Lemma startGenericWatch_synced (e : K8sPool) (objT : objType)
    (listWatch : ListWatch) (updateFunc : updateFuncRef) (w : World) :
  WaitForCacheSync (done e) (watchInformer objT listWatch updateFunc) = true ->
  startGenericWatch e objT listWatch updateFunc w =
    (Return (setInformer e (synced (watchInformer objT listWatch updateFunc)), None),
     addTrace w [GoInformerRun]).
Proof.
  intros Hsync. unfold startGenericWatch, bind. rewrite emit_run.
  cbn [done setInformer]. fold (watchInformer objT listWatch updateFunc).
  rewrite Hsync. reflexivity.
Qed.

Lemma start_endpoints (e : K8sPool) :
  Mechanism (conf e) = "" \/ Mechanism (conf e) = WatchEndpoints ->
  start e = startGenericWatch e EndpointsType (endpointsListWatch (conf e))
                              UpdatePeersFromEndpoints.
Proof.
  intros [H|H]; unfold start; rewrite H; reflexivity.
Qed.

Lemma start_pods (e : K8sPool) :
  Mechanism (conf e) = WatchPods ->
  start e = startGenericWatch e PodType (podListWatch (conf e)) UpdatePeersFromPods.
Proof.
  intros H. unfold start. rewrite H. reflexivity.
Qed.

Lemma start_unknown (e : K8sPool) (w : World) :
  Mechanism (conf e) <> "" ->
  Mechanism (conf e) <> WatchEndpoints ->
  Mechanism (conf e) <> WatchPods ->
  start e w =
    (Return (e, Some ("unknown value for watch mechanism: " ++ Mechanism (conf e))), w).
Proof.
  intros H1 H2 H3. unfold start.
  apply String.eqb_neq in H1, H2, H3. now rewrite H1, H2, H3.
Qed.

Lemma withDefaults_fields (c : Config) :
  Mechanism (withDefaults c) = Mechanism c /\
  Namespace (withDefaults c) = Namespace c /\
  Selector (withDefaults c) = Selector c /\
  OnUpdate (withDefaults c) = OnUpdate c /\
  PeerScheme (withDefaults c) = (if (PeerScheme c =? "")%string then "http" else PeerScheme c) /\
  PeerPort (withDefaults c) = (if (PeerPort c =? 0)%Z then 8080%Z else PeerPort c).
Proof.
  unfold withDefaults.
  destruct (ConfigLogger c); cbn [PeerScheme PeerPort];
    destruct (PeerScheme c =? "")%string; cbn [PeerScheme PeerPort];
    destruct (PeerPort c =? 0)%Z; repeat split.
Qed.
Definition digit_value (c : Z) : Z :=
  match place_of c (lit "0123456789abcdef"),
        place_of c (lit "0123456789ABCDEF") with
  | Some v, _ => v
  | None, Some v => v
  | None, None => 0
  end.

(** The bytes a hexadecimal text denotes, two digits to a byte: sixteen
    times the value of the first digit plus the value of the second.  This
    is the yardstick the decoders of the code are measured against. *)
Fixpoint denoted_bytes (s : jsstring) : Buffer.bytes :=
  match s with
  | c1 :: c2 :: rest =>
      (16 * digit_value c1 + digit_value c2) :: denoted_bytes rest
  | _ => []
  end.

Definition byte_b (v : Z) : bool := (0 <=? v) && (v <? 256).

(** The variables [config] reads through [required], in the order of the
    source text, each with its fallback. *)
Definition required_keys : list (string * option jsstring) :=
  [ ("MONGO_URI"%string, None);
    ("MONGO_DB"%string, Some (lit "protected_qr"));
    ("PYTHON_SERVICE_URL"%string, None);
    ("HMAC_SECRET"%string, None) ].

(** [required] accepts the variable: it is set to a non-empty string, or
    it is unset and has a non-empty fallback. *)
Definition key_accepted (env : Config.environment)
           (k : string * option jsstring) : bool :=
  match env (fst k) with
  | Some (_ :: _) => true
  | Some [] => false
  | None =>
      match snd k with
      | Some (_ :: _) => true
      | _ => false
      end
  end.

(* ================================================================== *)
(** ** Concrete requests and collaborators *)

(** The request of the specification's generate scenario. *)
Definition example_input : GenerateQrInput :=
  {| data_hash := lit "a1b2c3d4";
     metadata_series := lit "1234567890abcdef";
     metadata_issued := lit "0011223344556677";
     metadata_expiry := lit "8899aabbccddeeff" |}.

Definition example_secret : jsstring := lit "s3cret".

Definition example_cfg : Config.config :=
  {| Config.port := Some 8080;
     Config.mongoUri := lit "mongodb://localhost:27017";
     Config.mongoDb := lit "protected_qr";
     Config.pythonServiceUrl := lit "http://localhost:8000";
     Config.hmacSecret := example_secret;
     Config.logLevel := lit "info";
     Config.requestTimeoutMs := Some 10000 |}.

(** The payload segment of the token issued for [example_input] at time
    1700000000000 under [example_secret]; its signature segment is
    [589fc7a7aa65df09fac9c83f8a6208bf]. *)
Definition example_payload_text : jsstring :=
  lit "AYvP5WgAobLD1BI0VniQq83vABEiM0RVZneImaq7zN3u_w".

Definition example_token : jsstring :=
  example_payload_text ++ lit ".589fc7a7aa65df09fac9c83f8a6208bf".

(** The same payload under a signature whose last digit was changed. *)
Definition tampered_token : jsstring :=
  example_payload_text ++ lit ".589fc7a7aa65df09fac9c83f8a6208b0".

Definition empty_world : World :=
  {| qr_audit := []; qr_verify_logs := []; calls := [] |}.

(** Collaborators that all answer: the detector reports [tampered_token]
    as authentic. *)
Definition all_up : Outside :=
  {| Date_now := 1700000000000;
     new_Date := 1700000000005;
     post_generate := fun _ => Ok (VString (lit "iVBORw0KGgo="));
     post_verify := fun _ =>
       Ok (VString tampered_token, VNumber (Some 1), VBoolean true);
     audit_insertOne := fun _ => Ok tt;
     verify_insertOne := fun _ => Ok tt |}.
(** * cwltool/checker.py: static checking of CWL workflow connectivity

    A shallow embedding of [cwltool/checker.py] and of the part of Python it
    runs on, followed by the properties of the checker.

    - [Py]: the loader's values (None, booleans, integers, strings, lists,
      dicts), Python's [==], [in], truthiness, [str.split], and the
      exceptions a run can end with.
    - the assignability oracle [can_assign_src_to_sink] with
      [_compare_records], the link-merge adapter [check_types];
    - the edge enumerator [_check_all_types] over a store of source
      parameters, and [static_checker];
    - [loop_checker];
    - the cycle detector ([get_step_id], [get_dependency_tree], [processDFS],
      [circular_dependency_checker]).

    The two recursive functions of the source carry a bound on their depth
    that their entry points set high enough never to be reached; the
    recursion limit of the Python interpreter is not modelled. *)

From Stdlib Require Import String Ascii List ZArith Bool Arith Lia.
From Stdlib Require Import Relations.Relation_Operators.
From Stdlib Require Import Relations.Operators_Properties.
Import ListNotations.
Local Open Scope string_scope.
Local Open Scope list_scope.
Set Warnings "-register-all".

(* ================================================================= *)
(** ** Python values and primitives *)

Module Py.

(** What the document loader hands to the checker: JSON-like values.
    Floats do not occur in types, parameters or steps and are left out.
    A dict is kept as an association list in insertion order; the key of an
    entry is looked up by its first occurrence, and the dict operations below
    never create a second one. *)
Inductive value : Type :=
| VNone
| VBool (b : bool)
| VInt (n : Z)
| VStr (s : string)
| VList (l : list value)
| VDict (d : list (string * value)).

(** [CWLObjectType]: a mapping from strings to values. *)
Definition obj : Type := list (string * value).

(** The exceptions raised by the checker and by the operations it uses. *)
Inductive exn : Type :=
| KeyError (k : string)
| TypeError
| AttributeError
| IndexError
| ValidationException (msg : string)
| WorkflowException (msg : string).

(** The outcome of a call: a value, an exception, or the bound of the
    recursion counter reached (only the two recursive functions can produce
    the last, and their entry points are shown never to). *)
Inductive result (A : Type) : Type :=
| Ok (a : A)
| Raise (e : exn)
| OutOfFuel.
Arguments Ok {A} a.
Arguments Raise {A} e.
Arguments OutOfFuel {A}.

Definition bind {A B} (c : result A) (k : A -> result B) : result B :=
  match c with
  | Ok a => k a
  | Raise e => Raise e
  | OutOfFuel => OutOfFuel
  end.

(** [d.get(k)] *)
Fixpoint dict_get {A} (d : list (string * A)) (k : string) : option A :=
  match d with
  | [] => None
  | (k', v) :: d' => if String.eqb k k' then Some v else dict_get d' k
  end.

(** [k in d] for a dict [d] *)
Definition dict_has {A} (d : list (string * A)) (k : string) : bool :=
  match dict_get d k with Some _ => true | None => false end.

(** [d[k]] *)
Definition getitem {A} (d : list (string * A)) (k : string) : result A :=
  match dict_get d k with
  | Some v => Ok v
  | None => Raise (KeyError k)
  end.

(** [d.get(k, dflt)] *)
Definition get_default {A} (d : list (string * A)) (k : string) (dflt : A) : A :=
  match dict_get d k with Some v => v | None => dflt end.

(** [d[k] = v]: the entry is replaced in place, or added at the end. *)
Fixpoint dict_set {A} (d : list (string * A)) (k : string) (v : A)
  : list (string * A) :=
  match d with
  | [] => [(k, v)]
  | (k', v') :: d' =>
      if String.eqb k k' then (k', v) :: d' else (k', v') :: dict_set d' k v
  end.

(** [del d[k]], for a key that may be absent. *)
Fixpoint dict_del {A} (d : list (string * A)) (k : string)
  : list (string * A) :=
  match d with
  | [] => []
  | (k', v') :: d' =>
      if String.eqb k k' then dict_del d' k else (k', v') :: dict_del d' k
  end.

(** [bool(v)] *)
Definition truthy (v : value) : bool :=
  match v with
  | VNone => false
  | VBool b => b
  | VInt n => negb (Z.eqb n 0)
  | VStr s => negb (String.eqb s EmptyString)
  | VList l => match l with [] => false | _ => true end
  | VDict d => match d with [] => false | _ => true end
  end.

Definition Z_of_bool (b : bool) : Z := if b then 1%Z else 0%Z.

+ + + + + + +

[Work instructions]:
Wherever the word "fallback" appears in the entries above, copy that line.

[Your solution]:
    source text, each with its fallback. *)
    it is unset and has a non-empty fallback. *)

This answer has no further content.